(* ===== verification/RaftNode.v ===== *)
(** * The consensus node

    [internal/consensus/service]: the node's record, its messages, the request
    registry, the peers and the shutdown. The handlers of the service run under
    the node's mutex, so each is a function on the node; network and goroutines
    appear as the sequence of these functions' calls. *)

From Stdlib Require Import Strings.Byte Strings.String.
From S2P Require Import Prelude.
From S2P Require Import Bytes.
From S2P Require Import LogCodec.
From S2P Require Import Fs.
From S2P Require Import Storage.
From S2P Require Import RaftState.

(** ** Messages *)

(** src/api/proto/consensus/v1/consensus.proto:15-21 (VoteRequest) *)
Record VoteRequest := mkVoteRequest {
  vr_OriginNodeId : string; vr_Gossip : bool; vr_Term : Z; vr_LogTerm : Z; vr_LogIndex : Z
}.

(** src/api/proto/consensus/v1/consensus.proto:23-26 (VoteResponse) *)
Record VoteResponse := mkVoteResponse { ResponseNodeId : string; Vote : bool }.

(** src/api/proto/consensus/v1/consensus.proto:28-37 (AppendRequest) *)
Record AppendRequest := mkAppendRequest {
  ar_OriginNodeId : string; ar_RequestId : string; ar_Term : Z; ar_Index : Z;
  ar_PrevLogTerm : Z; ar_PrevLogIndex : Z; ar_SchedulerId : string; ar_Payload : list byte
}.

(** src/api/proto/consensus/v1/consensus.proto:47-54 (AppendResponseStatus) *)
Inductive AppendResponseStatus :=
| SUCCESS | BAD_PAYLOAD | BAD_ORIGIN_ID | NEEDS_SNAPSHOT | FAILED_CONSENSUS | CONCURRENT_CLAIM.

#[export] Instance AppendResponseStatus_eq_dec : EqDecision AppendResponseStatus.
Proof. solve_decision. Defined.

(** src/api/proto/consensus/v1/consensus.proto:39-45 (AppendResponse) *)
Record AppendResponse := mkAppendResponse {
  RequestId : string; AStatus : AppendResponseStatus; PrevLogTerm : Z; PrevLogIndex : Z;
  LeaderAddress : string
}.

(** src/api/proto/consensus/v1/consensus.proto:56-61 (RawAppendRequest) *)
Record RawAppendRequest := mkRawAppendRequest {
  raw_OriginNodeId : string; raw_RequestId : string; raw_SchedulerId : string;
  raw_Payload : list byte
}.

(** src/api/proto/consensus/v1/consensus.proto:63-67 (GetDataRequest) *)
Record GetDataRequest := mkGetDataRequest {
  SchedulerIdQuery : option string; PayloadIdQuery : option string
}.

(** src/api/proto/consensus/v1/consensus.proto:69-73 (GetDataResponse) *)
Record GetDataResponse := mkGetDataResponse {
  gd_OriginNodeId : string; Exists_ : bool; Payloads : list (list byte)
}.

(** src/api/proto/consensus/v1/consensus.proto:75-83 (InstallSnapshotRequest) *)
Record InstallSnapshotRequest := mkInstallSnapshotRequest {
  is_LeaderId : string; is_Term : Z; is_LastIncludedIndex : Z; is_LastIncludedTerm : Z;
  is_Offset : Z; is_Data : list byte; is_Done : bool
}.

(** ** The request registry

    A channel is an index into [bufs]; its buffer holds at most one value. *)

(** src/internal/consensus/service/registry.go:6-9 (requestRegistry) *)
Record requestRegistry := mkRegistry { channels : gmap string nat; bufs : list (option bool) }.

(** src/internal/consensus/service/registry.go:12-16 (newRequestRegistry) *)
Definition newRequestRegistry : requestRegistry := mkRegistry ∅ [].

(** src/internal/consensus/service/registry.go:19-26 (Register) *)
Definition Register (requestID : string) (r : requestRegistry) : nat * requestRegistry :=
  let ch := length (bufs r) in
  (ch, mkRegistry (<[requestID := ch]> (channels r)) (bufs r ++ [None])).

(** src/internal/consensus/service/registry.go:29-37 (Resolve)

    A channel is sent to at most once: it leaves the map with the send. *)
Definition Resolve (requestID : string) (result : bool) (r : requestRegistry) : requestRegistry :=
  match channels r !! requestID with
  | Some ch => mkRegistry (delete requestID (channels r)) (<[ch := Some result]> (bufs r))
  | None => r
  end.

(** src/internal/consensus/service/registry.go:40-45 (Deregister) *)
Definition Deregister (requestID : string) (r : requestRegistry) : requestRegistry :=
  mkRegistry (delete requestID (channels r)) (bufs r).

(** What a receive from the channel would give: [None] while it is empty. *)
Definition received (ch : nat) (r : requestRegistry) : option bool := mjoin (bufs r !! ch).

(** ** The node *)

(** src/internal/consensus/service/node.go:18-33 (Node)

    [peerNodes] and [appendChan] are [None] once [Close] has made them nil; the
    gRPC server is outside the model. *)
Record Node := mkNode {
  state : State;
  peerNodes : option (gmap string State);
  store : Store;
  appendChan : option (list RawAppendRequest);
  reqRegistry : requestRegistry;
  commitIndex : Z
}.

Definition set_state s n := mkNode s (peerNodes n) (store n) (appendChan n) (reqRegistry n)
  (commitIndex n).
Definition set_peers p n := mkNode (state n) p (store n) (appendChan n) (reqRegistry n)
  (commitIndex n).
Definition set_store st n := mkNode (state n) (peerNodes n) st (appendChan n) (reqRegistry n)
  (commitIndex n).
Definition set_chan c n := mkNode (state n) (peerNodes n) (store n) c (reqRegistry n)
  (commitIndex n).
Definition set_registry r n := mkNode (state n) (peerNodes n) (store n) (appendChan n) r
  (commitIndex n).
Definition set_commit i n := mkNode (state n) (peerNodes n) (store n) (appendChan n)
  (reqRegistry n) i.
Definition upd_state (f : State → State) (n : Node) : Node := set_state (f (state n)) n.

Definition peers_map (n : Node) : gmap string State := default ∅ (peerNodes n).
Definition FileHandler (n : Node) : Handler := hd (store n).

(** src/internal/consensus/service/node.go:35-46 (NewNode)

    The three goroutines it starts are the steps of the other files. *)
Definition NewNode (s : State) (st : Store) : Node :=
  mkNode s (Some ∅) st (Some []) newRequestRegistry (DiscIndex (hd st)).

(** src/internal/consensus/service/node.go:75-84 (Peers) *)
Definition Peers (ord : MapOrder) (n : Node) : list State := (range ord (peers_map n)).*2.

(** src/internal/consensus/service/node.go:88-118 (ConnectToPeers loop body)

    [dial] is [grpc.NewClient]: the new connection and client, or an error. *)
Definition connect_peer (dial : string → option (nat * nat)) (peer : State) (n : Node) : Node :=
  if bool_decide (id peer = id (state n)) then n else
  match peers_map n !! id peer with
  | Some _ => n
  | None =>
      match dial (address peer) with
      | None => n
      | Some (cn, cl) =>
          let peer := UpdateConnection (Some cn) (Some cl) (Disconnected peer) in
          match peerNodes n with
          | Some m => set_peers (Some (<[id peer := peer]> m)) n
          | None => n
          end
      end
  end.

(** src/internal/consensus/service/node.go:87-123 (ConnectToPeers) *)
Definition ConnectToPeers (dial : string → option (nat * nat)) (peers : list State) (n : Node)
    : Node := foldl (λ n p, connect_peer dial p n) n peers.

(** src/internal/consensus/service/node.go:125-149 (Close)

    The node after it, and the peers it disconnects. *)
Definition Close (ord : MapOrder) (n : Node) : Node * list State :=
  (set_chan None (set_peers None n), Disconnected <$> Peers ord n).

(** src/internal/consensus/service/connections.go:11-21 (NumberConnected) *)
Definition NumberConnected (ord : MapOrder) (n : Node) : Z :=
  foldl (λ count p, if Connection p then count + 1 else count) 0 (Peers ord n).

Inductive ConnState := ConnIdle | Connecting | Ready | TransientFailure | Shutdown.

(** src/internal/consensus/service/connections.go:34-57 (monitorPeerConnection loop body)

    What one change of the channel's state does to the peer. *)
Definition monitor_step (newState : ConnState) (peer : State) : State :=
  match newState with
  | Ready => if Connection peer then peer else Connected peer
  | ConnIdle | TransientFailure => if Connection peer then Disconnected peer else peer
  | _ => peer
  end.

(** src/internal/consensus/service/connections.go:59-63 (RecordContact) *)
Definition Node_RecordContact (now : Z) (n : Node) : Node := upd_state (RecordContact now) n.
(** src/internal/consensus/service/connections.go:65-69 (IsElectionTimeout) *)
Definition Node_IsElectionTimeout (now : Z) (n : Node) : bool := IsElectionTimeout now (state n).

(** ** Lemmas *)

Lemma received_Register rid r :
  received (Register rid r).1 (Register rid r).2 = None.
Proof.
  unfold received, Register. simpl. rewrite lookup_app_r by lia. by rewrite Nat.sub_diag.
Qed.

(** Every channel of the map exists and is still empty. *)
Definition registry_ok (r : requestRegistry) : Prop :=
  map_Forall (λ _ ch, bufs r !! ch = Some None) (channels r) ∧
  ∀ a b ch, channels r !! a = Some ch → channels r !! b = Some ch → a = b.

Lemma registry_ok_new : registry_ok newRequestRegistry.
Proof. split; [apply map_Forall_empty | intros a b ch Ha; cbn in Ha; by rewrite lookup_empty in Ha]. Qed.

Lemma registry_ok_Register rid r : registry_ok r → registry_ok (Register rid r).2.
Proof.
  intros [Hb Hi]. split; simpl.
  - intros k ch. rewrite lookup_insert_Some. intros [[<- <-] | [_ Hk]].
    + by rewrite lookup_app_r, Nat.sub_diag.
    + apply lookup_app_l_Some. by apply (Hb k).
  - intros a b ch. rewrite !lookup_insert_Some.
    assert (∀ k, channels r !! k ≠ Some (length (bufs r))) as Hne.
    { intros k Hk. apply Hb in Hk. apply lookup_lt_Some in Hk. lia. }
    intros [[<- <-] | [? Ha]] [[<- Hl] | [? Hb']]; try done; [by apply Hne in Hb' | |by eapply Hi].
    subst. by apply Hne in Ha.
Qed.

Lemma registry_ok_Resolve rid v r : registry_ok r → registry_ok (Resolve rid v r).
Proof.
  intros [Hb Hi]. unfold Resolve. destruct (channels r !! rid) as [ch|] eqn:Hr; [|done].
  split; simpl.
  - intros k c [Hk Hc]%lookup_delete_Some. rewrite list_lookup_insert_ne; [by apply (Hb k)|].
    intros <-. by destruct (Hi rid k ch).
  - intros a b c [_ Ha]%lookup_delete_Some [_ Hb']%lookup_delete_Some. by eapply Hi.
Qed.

## [Exercise description]
Which lines in the listing above hold the word "reqRegistry"? Show each of them.

## [Result of this exercise]
  reqRegistry : requestRegistry;
Definition set_state s n := mkNode s (peerNodes n) (store n) (appendChan n) (reqRegistry n)
Definition set_peers p n := mkNode (state n) p (store n) (appendChan n) (reqRegistry n)
Definition set_store st n := mkNode (state n) (peerNodes n) st (appendChan n) (reqRegistry n)
Definition set_chan c n := mkNode (state n) (peerNodes n) (store n) c (reqRegistry n)
  (reqRegistry n) i.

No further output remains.